?Quel anglais enseigner dans le département d'anglais
Quelle anglais enseigner dans le département d'anglais ?
Par : Dr. Majeed u. Jadwe
Cette question serait inutile si elle avait été posée il y a environ quarante ans. Les départements d'anglais dans ce
pays étaient alors des oasis académiques stables avec l'anglais britannique comme règle et un programme
profondément ancré dans la littérature britannique canonique. L'anglais enseigné et parlé est une
marque d'anglais académique avec une forte variété britannique, car la plupart des professeurs étaient soit
des diplômés d'universités britanniques, soit avaient au moins suivi un semestre de troisième cycle dans une université britannique.

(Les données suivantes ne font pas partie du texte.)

(** Every operation that finishes leaves one less to do. *)
Lemma run_pending l s s' : ooo_inv s → run l s = Some s' → pending s = S (pending s').
Proof.
  intros Hi Hr. pose proof (run_four _ _ _ Hi Hr) as Hl. apply ooo_run_inv in Hr as (x & Hx & _ & ->).
  apply (sum_list_with_strict _ _ _ l); [apply elem_of_seq; lia|apply NoDup_seq| |].
  - unfold unfinished. simpl. rewrite fn_lookup_insert. apply lookup_lt_Some in Hx. lia.
  - intros i _ Hne. unfold unfinished. simpl. by rewrite fn_lookup_insert_ne.
Qed.

(** Other queues' events complete and the driver finishes an operation. *)
Definition advances (s s' : ooo) : Prop := ∃ d l, run l (complete d s) = Some s'.

Lemma complete_inv d s : ooo_inv s → ooo_inv (complete d s).
Proof. apply (st_environment _ stable_inv). Qed.
Lemma advances_inv s s' : advances s s' → ooo_inv s → ooo_inv s'.
Proof. intros (d & l & Hr) Hi. eapply inv_run; [exact Hr|by apply complete_inv]. Qed.
Lemma advances_pending n s s' : nsteps advances n s s' → ooo_inv s → pending s = (n + pending s')%nat.
Proof.
  induction 1 as [s|n s1 s2 s3 (d & l & Hr) _ IH]; [done|]. intros Hi.
  change (pending s1) with (pending (complete d s1)).
  rewrite (run_pending _ _ _ (complete_inv d _ Hi) Hr), IH; [done|]. eapply inv_run; [exact Hr|by apply complete_inv].
Qed.

(** An unfinished operation waits for an event of another queue that has not
    completed. *)
Definition awaits_foreign (s : ooo) (e : Z) : Prop :=
  ∃ l k x, (finished s l ≤ k)%nat ∧ lists s l !! k = Some x ∧ Foreign e ∈ deps x ∧ e ∉ completed s.

(** The operation with the smallest number among the unfinished ones can run, or
    waits for another queue. *)
Lemma progress s n : ooo_inv s →
  ∀ l x, lists s l !! finished s l = Some x → number x = n →
  (∃ l', is_Some (run l' s)) ∨ ∃ e, awaits_foreign s e.
Proof.
  intros Hi. induction (lt_wf n) as [n _ IH]. intros l x Hx Hn.
  destruct (forallb (satisfied s) (deps x)) eqn:Hs; [left; exists l; unfold run; rewrite Hx, Hs; by eexists|].
  assert (∃ d, d ∈ deps x ∧ satisfied s d = false) as (d & Hd & Hns).
  { clear -Hs. induction (deps x) as [|d ds IHd]; [done|]. simpl in Hs. apply andb_false_iff in Hs as [Hs|Hs].
    - exists d. split; [left|done].
    - destruct (IHd Hs) as (d' & ? & ?). exists d'. split; [by right|done]. }
  destruct d as [[l' k']|e].
  - destruct (oi_deps _ Hi _ _ _ _ _ Hx Hd) as (y & Hy & Hlt). simpl in Hns. apply Nat.ltb_ge in Hns.
    destruct (lookup_lt_is_Some_2 (lists s l') (finished s l')) as [z Hz].
    { apply lookup_lt_Some in Hy. lia. }
    apply (IH (number z)) with (l := l') (x := z); [|done..].
    destruct (decide (finished s l' = k')) as [Ek|Ek]; [rewrite <-Ek in Hy; by simplify_eq|].
    pose proof (oi_sorted _ Hi l' (finished s l') k' z y ltac:(lia) Hz Hy). lia.
  - simpl in Hns. apply bool_decide_eq_false in Hns. right. exists e, l, (finished s l), x. by split_and!.
Qed.

Lemma stuck_idle s : ooo_inv s → (∀ l, run l s = None) → ∀ l, idle s l = true ∨ ∃ e, awaits_foreign s e.
Proof.
  intros Hi Hn l. unfold idle. rewrite Nat.eqb_eq. pose proof (oi_finished _ Hi l).
  destruct (decide (finished s l = length (lists s l))) as [|Hne]; [by left|].
  destruct (lookup_lt_is_Some_2 (lists s l) (finished s l)) as [x Hx]; [lia|].
  destruct (progress s _ Hi l x Hx eq_refl) as [(l' & s' & Hr)|?]; [by rewrite Hn in Hr|by right].
Qed.

Lemma drain_stuck stop n : ∀ s, ooo_inv s → (pending s ≤ n)%nat →
  stop (drain stop n s) = true ∨ ∀ l, run l (drain stop n s) = None.
Proof.
  induction n as [|n IH]; intros s Hi Hp; simpl.
  - right. intros l. destruct (run l s) as [s'|] eqn:E; [|done]. rewrite (run_pending _ _ _ Hi E) in Hp. lia.
  - destruct (stop s) eqn:Es; [by left|]. destruct (head (runnable s)) as [s'|] eqn:E.
    + apply head_Some in E as [k E]. assert (s' ∈ runnable s) as (l' & _ & Hr)%list_elem_of_omap by (rewrite E; left).
      apply IH; [by eapply inv_run|]. rewrite (run_pending _ _ _ Hi Hr) in Hp. lia.
    + right. intros l. destruct (run l s) as [s'|] eqn:Er; [|done].
      assert (s' ∈ runnable s) as Hin.
      { apply list_elem_of_omap. exists l. split; [|done]. apply elem_of_seq. pose proof (run_four _ _ _ Hi Er). lia. }
      apply head_None in E. rewrite E in Hin. by apply elem_of_nil in Hin.
Qed.

(** The driver gets a list idle if it runs what it can, or another queue is waited for. *)
Lemma drain_idle s l : ooo_inv s →
  let s' := drain (λ s, idle s l) (pending s) s in idle s' l = true ∨ ∃ e, awaits_foreign s' e.
Proof.
  intros Hi s'. pose proof (drain_runs (λ s, idle s l) (pending s) s) as Hr.
  destruct (drain_stuck (λ s, idle s l) (pending s) s Hi (le_n _)) as [?|Hn]; [by left|].
  apply stuck_idle; [by eapply runs_inv|done].
Qed.

Lemma idle_runs s s' l : rtc runs s s' → ooo_inv s → idle s l = true → idle s' l = true.
Proof.
  intros Hr Hi. unfold idle. rewrite !Nat.eqb_eq. pose proof (oi_finished _ (runs_inv _ _ Hr Hi) l) as Hf.
  destruct (runs_grow _ _ Hr) as (_ & Hg & _). specialize (Hg l). rewrite (proj1 (runs_same _ _ Hr)) in *. lia.
Qed.

(** What the query of emptiness answers is true. *)
Theorem queueGetInfo_EMPTY_spec s b s' : queueGetInfo_EMPTY s = (inr b, s') → b = queueIsEmpty s.
Proof.
  unfold queueGetInfo_EMPTY, queueIsEmpty. revert s. induction (seq 0 numCommandLists) as [|l ids IH]; intros s; [by intros [= <- _]|].
  intros ([] & s1 & E1 & E)%ooo_bind_ret. apply ooo_bind_ret in E as (i & s2 & [= <- <-] & E).
  unfold ocall_ in E1. destruct (o_error _ _); [done|]. injection E1 as <-. simpl.
  change (idle (log_ocall (OPoll l) s) l) with (idle s l) in E. destruct (idle s l); [|by injection E as <- _].
  by apply IH in E.
Qed.

(** A state in which [ls] has been appended. *)
Definition with_lists (ls : nat → list appended) (s : ooo) : Prop := ooo_inv s ∧ lists s = ls.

C'était l'époque du British Council et de l'Observer de Bagdad. Les professeurs,
les étudiants de premier cycle et les étudiants de troisième cycle fréquentaient le British Council et sa prospère
bibliothèque. Avoir un exemplaire quotidien de l'Observer de Bagdad était essentiel à l'identité d'un
étudiant du département d'anglais à cette époque pastorale, tandis que le Oxford English
Dictionary était aussi indispensable aux étudiants qu'une grande pleine lune aux nuits d'été. Les professeurs
et les étudiants dans une salle de classe typique d'un département d'anglais ressemblaient à des personnages qui
s'étaient échappés des pages d'un roman dickensien.
Puis vinrent les présages du nouveau millénaire (alias 2003 occupation-libération) et le pays
était occupé à se réinventer sur les traces de la mondialisation et de l'oncle Sam. Nous étions
soudainement devenus partie du village mondial avec le WWW, les chaînes satellites et les réseaux sociaux
nous prenant au dépourvu. Le temps pastoral varié de rendre les choses faciles et britanniques est perdu
pour toujours. Des étudiants simulés avec un anglais américain mal simulé traînent dans
des campus usés par le temps. Le son T a soudainement disparu, le son S est devenu un SH tremblant, le
cher vieux Zed est devenu Zee, et beaucoup, beaucoup de « gonna » et de « wanna » grattaient durement
les oreilles académiques. L'élégance a cédé la place à un non-sens farcesque.
La salle de classe d'anglais est devenue un mélange fantastique d'un roman de Stephen King et d'une science-fiction de Gene
Rodenberry. Une pièce pleine de zombies avec des smartphones dirigée par un marionnettiste sans moustache
(Femmes incluses). Des coiffures en piques, des jeans incroyablement serrés, et des têtes pleines
de jeux PlayStation et de non-sens des réseaux sociaux. Les manuels, comme les Baathistes, ont été interdits
et de minuscules documents sont devenus les héros du jour. Les professeurs dévoués sont devenus les ennemis
de l'État et du peuple et l'« étudiant » est la victime innocente dans tous les scénarios possibles.
La salle de classe d'anglais n'est plus « anglais » ni même une « salle de classe ». Nous sommes devenus
des usines à diplômes ! Halleluiah, il pleut des diplômes !!